→ **Data listing**:
*** Begin section ***
(** X3. The paths of the node list are exactly the six core paths and the
    paths of the index entries that do not contain "index.html". Of several
    entries with one path (a page and its section anchors) the first one
    makes the node: its title becomes the label. *)
Theorem node_for_every_listed_page (searchData : list SearchItem) :
  (forall p, In p (map n_path (nodesOfIndex searchData))
             <-> In p (map n_path coreNodes)
                 \/ exists item, In item searchData
                                 /\ pathOfHref (i_href item) = p
                                 /\ Js.includes p "index.html" = false)
  /\ (forall before item after,
         searchData = before ++ item :: after ->
         ~ In (pathOfHref (i_href item)) (map n_path coreNodes) ->
         Js.includes (pathOfHref (i_href item)) "index.html" = false ->
         (forall it, In it before ->
                     pathOfHref (i_href it) <> pathOfHref (i_href item)) ->
         In (nodeOfItem item (pathOfHref (i_href item))) (nodesOfIndex searchData)).
Proof.
  split.
  - intros p.
    assert (Hk : map n_path (nodesOfIndex searchData)
                 = map fst (buildNodeMap searchData)).
    { destruct (buildNodeMap_inv searchData) as [_ Hv].
      unfold nodesOfIndex, Js.mapValues. rewrite map_map. apply map_ext_in.
      intros kv Hin. rewrite List.Forall_forall in Hv. symmetry. apply (Hv kv Hin). }
    rewrite Hk. unfold buildNodeMap. rewrite fold_addItem_keys, coreNodeMap_keys.
    reflexivity.
  - intros before item after -> Hcore Hidx Hfirst.
    unfold nodesOfIndex, buildNodeMap, Js.mapValues.
    rewrite fold_left_app. simpl.
    set (m1 := fold_left addItem before coreNodeMap).
    assert (Hfresh : Js.mapHas (pathOfHref (i_href item)) m1 = false).
    { destruct (Js.mapHas (pathOfHref (i_href item)) m1) eqn:E; [|reflexivity].
      exfalso. apply mapHas_In in E. unfold m1 in E.
      apply fold_addItem_keys in E as [E|[it [Hin [Hp _]]]].
      - apply Hcore. rewrite <- coreNodeMap_keys. exact E.
      - exact (Hfirst it Hin Hp). }
    destruct (addItem_cases m1 item) as [[Eh _]|[[Ei _]|[_ [_ ->]]]];
      [congruence | congruence |].
    destruct (fold_addItem_appends after
                (m1 ++ [(pathOfHref (i_href item),
                         nodeOfItem item (pathOfHref (i_href item)))]))
      as [added [-> _]].
    rewrite !map_app. simpl. apply in_or_app. left. apply in_or_app. right.
    left. reflexivity.
Qed.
*** End section ***
Please repeat the entries above exactly as they read.

→ **Result of the exercise**:
(** X3. The paths of the node list are exactly the six core paths and the
    paths of the index entries that do not contain "index.html". Of several
    entries with one path (a page and its section anchors) the first one
    makes the node: its title becomes the label. *)
Theorem node_for_every_listed_page (searchData : list SearchItem) :
  (forall p, In p (map n_path (nodesOfIndex searchData))
             <-> In p (map n_path coreNodes)
                 \/ exists item, In item searchData
                                 /\ pathOfHref (i_href item) = p
                                 /\ Js.includes p "index.html" = false)
  /\ (forall before item after,
         searchData = before ++ item :: after ->
         ~ In (pathOfHref (i_href item)) (map n_path coreNodes) ->
         Js.includes (pathOfHref (i_href item)) "index.html" = false ->
         (forall it, In it before ->
                     pathOfHref (i_href it) <> pathOfHref (i_href item)) ->
         In (nodeOfItem item (pathOfHref (i_href item))) (nodesOfIndex searchData)).
Proof.
  split.
  - intros p.
    assert (Hk : map n_path (nodesOfIndex searchData)
                 = map fst (buildNodeMap searchData)).
    { destruct (buildNodeMap_inv searchData) as [_ Hv].
      unfold nodesOfIndex, Js.mapValues. rewrite map_map. apply map_ext_in.
      intros kv Hin. rewrite List.Forall_forall in Hv. symmetry. apply (Hv kv Hin). }
    rewrite Hk. unfold buildNodeMap. rewrite fold_addItem_keys, coreNodeMap_keys.
    reflexivity.
  - intros before item after -> Hcore Hidx Hfirst.
    unfold nodesOfIndex, buildNodeMap, Js.mapValues.
    rewrite fold_left_app. simpl.
    set (m1 := fold_left addItem before coreNodeMap).
    assert (Hfresh : Js.mapHas (pathOfHref (i_href item)) m1 = false).
    { destruct (Js.mapHas (pathOfHref (i_href item)) m1) eqn:E; [|reflexivity].
      exfalso. apply mapHas_In in E. unfold m1 in E.
      apply fold_addItem_keys in E as [E|[it [Hin [Hp _]]]].
      - apply Hcore. rewrite <- coreNodeMap_keys. exact E.
      - exact (Hfirst it Hin Hp). }
    destruct (addItem_cases m1 item) as [[Eh _]|[[Ei _]|[_ [_ ->]]]];
      [congruence | congruence |].
    destruct (fold_addItem_appends after
                (m1 ++ [(pathOfHref (i_href item),
                         nodeOfItem item (pathOfHref (i_href item)))]))
      as [added [-> _]].
    rewrite !map_app. simpl. apply in_or_app. left. apply in_or_app. right.
    left. reflexivity.
Qed.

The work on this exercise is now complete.